同行二人(どうぎょうににん)という言葉通り、四国八十八カ所をさまよい歩くお遍路さんが、いつも空海と一体化することで、「空」と「海(現実の荒海)」の融合の境地に近づこうとすることなのです。

科学技術全盛の21世紀の現在、宇宙や自然はもとより、あらゆる図画はテレビや電脳のディスプレイを介して見る時代になりつつあるのです。つい最近、月探査衛星「かぐや」を介して、月の表面から地球の鮮明な輝きを見ることができました。

曼茶羅や仏像を前にしての禅定(座禅)は、虚空蔵菩薩の化身ともいうべき電脳と一体化して電脳のメモリー空間(ワーキングエリア)をさまよいたずね歩くことに対応できるのではないでしょうか。「華厳経の風景」は、いわば四国八十八ヵ所の遍路の現代版で、電脳空間での遍路の風景なのです。電脳空間はまさに仮想(虚空)の世界です。仏教の世界である、現実の一切のものが「空」という実体のない仮有(けう)の世界と変わりがないのです。

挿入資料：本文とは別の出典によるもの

Definition removeDirEntry (dir_inode : Inode) (name : list Z) : FS D bool :=
  fs ← get;
  block_buf ← kmalloc (block_size fs);
  match block_buf with
  | None => mret false
  | Some block_buf =>
      n ← num_blocks dir_inode;
      r ← dir_blocks (Z.to_nat n) 0 dir_inode block_buf
            (fun phys_block buf _ =>
               r ← lift (walk (walk_fuel (block_size fs)) (block_size fs) buf (remove_body buf name) 0 None);
               match r with
               | inl _ => mret (inl tt)
               | inr buf => ok ← writeBlock phys_block buf; mret (inr ok)
               end) tt;
      mret (match r with inr ok => ok | inl _ => false end)
  end.

(** The name of an entry is [.] or [..]. *)
Definition is_dots (buf : list Z) (offset : Z) (e : DirEntryOnDisk) : outcome bool :=
  if name_len e =? 1 then c0 ← load buf (offset + 8); mret (c0 =? 46)
  else if name_len e =? 2 then
    c0 ← load buf (offset + 8);
    if c0 =? 46 then c1 ← load buf (offset + 9); mret (c1 =? 46) else mret false
  else mret false.

(** The accumulator is [seen]. *)
Definition readdir_body (buf : list Z) (index : Z) (offset : Z) (e : DirEntryOnDisk) (seen : Z) :
    outcome (Z + (list Z * bool)) :=
  if inode e =? 0 then mret (inl seen) else
  dots ← is_dots buf offset e;
  if dots : bool then mret (inl seen) else
  if seen =? index then
    nm ← slice buf (offset + 8) (Z.min (name_len e) 63);
    mret (inr (nm, file_type e =? FT_DIR))
  else mret (inl (seen + 1)).

Definition has_children_body (buf : list Z) (offset : Z) (e : DirEntryOnDisk) (_ : unit) : outcome (unit + unit) :=
  if inode e =? 0 then mret (inl tt) else
  dots ← is_dots buf offset e;
  mret (if dots : bool then inl tt else inr tt).

(** ** Paths *)

(** [component] collects the current component, at most 63 characters. *)
Fixpoint resolve_from (p : list Z) (current : Z) (component : list Z) : FS D Z :=
  let finish : FS D Z :=
    if (length component =? 0)%nat then mret current else
    dir_inode ← readInode current stack_inode;
    match dir_inode with
    | None => mret 0
    | Some dir_inode => lookupInDir dir_inode component
    end in
  match p with
  | [] => finish
  | c :: p' =>
      if c =? 47 then
        current' ← finish;
        if current' =? 0 then mret 0 else resolve_from p' current' []
      else resolve_from p' current (if (length component <? 63)%nat then component ++ [c] else component)
  end.

Definition resolvePathToInode (path : list Z) : FS D Z :=
  match path with
  | [] => mret ROOT_INODE
  | _ => resolve_from path ROOT_INODE []
  end.

(** Parent and name, split at the last slash; [None] when the parent does not
    fit [parent_path]. *)
Fixpoint last_slash (path : list Z) : option (list Z * list Z) :=
  match path with
  | [] => None
  | c :: path' =>
      match last_slash path' with
      | Some (a, b) => Some (c :: a, b)
      | None => if c =? 47 then Some ([], path') else None
      end
  end.

Definition split_path (path : list Z) : option (list Z * list Z) :=
  match last_slash path with
  | Some (parent, name) => if (128 <=? length parent)%nat then None else Some (parent, name)
  | None => Some ([], path)
  end.

(** ** Driver operations *)

Definition open (path : list Z) : FS D (option PrivateData) :=
  inode_num ← resolvePathToInode path;
  if inode_num =? 0 then mret None else
  buf ← kmalloc 128;
  match buf with
  | None => mret None
  | Some buf =>
      i ← readInode inode_num buf;
      match i with
      | None => mret None
      | Some i =>
          priv ← kmalloc 132;
          mret (match priv with None => None | Some _ => Some (mkPriv inode_num i) end)
      end
  end.

(** The bytes read so far are [dst]; the result says whether a block could not be read. *)
Fixpoint read_loop (fuel : nat) (i : Inode) (offset count : Z) (block_buf dst : list Z) :
    FS D (bool * list Z * Inode) :=
  match fuel with
  | O => fun _ => Halt
  | S fuel' =>
      let bytes_read := Z.of_nat (length dst) in
      if count <=? bytes_read then mret (true, dst, i) else
      fs ← get;
      let file_pos := u64 (offset + bytes_read) in
      logical_block ← lift (udiv file_pos (block_size fs));
      let offset_in_block := file_pos mod block_size fs in
      '(phys_block, i) ← inodeBlockAtOrAlloc i (u32 logical_block);
      let chunk := Z.min (block_size fs - offset_in_block) (count - bytes_read) in
      if phys_block =? 0 then read_loop fuel' i offset count block_buf (dst ++ replicate (Z.to_nat chunk) 0)
      else
        r ← readBlock phys_block block_buf;
        match r with
        | None => mret (false, dst, i)
        | Some block_buf =>
            data ← lift (slice block_buf offset_in_block chunk);
            read_loop fuel' i offset count block_buf (dst ++ data)
        end
  end.

(** Result, bytes stored in the caller's buffer, and the handle's inode. *)
Definition read (priv : PrivateData) (offset count : Z) : FS D (Z * list Z * PrivateData) :=
  let i := p_inode priv in
  if size i <=? offset then mret (0, [], priv) else
  let count := if size i <? u64 (offset + count) then size i - offset else count in
  fs ← get;
  block_buf ← kmalloc (block_size fs);
  match block_buf with
  | None => mret (-1, [], priv)
  | Some block_buf =>
      '(ok, dst, i) ← read_loop (Z.to_nat (count / block_size fs) + 3) i offset count block_buf [];
      let n := Z.of_nat (length dst) in
      mret (if ok : bool then n else if 0 <? n then n else -1, dst, mkPriv (p_inode_num priv) i)
  end.

(** [src] is what is left to write, [bytes_written] what was written. *)
Fixpoint write_loop (fuel : nat) (i : Inode) (offset bytes_written : Z) (block_buf src : list Z) :
    FS D (Z * Inode) :=
  match fuel with
  | O => fun _ => Halt
  | S fuel' =>
      match src with
      | [] => mret (bytes_written, i)
      | _ =>
      fs ← get;
      let file_pos := u64 (offset + bytes_written) in
      logical_block ← lift (udiv file_pos (block_size fs));
      let offset_in_block := file_pos mod block_size fs in
      '(phys_block, i) ← inodeBlockAtOrAlloc i (u32 logical_block);
      if phys_block =? 0 then mret (bytes_written, i) else
      let chunk := Z.min (block_size fs - offset_in_block) (Z.of_nat (length src)) in
      r ← (if negb (offset_in_block =? 0) || negb (chunk =? block_size fs)
           then readBlock phys_block block_buf else mret (Some block_buf));
      match r with
      | None => mret (bytes_written, i)
      | Some block_buf =>
          block_buf ← lift (splice block_buf offset_in_block (take (Z.to_nat chunk) src));
          ok ← writeBlock phys_block block_buf;
          if negb ok then mret (bytes_written, i) else
          write_loop fuel' i offset (bytes_written + chunk) block_buf (drop (Z.to_nat chunk) src)
      end
      end
  end.

(** Result, the handle's inode, and the new size of the handle if it changed. *)
Definition write (priv : PrivateData) (offset : Z) (src : list Z) : FS D (Z * PrivateData) :=
  fs ← get;
  block_buf ← kmalloc (block_size fs);
  match block_buf with
  | None => mret (-1, priv)
  | Some block_buf =>
      '(bytes_written, i) ← write_loop (Z.to_nat (Z.of_nat (length src) / block_size fs) + 3) (p_inode priv) offset 0 block_buf src;
      let new_size := u64 (offset + bytes_written) in
      let i := if size i <? new_size then set_size i (u32 new_size) else i in
      _ ← writeInode (p_inode_num priv) i;
      mret (bytes_written, mkPriv (p_inode_num priv) i)
  end.

Definition isDirectory (path : list Z) : FS D bool :=
  inode_num ← resolvePathToInode path;
  if inode_num =? 0 then mret false else
  i ← readInode inode_num stack_inode;
  mret (match i with None => false | Some i => is_dir i end).

Definition readdir (path : list Z) (index : Z) : FS D (option (list Z * bool)) :=
  dir_inode_num ← resolvePathToInode path;
  if dir_inode_num =? 0 then mret None else
  i ← readInode dir_inode_num stack_inode;
  match i with
  | None => mret None
  | Some dir_inode =>
      if negb (is_dir dir_inode) then mret None else
      fs ← get;
      block_buf ← kmalloc (block_size fs);
      match block_buf with
      | None => mret None
      | Some block_buf =>
          n ← num_blocks dir_inode;
          r ← dir_blocks (Z.to_nat n) 0 dir_inode block_buf
                (fun _ buf acc => lift (walk (walk_fuel (block_size fs)) (block_size fs) buf (readdir_body buf index) 0 acc)) 0;
          mret (match r with inr res => Some res | inl _ => None end)
      end
  end.

(** The checks [unlinkFile] and [rmdirPath] share: number and inode of the
    parent and of the target, and the name. *)
Definition find_target (path : list Z) : FS D (option (Z * Inode * Z * Inode * list Z)) :=
  match split_path path with
  | None => mret None
  | Some (parent_path, name) =>
      if (length name =? 0)%nat then mret None else
      parent_inode_num ← resolvePathToInode parent_path;
      if parent_inode_num =? 0 then mret None else
      p ← readInode parent_inode_num stack_inode;
      match p with
      | None => mret None
      | Some parent_inode =>
          target_inode_num ← lookupInDir parent_inode name;
          if target_inode_num =? 0 then mret None else
          t ← readInode target_inode_num stack_inode;
          mret (match t with
                | None => None
                | Some target_inode => Some (parent_inode_num, parent_inode, target_inode_num, target_inode, name)
                end)
      end
  end.

Definition unlinkFile (path : list Z) : FS D bool :=
  t ← find_target path;
  match t with
  | None => mret false
  | Some (parent_inode_num, parent_inode, target_inode_num, target_inode, name) =>
      if is_dir target_inode then mret false else
      ok ← removeDirEntry parent_inode name;
      if negb ok then mret false else
      _ ← writeInode parent_inode_num parent_inode;
      target_inode ← freeAllInodeBlocks target_inode;
      _ ← writeInode target_inode_num (set_dtime (set_links target_inode 0) 0);
      freeInode target_inode_num
  end.

Definition rmdirPath (path : list Z) : FS D bool :=
  t ← find_target path;
  match t with
  | None => mret false
  | Some (parent_inode_num, parent_inode, target_inode_num, target_inode, name) =>
      if negb (is_dir target_inode) then mret false else
      fs ← get;
      block_buf ← kmalloc (block_size fs);
      match block_buf with
      | None => mret false
      | Some block_buf =>
          n ← num_blocks target_inode;
          r ← dir_blocks (Z.to_nat n) 0 target_inode block_buf
                (fun _ buf acc => lift (walk (walk_fuel (block_size fs)) (block_size fs) buf (has_children_body buf) 0 acc)) tt;
          match r with
          | inr _ => mret false
          | inl _ =>
              ok ← removeDirEntry parent_inode name;
              if negb ok then mret false else
              _ ← writeInode parent_inode_num (set_links parent_inode (u16 (links_count parent_inode - 1)));
              target_inode ← freeAllInodeBlocks target_inode;
              _ ← writeInode target_inode_num (set_links target_inode 0);
              freeInode target_inode_num
          end
      end
  end.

21世紀は宇宙の時代の予感もします。四国八十八カ所の遍路では小小規模が小さくなりました。展示画像は、電脳三昧によって生み出された画像の一枚で、まさに宇宙船による宇宙空間での遍路の情景をイメージできないでしょうか。

2007.11.19
(追記)

誰の作かわかりませんが、ソフトウェアの重要性を表現するときによく用いられる「コンピュータ ソフトなければ ただの箱」というのがあります。

これに関し、大変興味深い空海の表現があります。曼茶羅のところで提示した真鍋俊照の著書の第四章の「宇宙は知識の宝庫」の項に記述されている一部を以下に引用させていただきます。

「・・・「乾坤(けんこん)は 経籍(けいせき)の箱(そう) なり」(性霊集(しょうりょうしゅう))、つまり、天地は経典の入れ物である。・・・すべて膨大な知識が、ちょうどお経のような、あるいは膨大な書物と匹敵するぐらいの考えが隠されており、それは同時に箱であるというのです。

空海の「秘蔵宝鑰(ひぞうほうやく)」という書物があります。鑰は鍵のことです。 つまり宇宙はそういう知識の宝庫である。その宝庫の蔵を鍵で開けることによって、自分がそうした知識と対面することができるのです。この時代に、スケールの大きな宇宙空間、あるいは宇宙そのものを、人間の智慧、知識と同体であると考えたのは、空海の非常におもしろいところだと思います。・・・」

上記の引用文で「宇宙空間」は膨大な智慧を蔵するための入れ物(箱)で、ハードウェア、「鍵」は悟りを得るための修行の方法、すなわち特別な知識を引き出すためのソフトウェアです。空海は鍵、ソフトウェアの重要性を述べていると思われます。また「宇宙空間」は現代風には電脳の記憶装置と考えられます。

空海の頭脳が、いかに現代に即しているかにおどろかされます。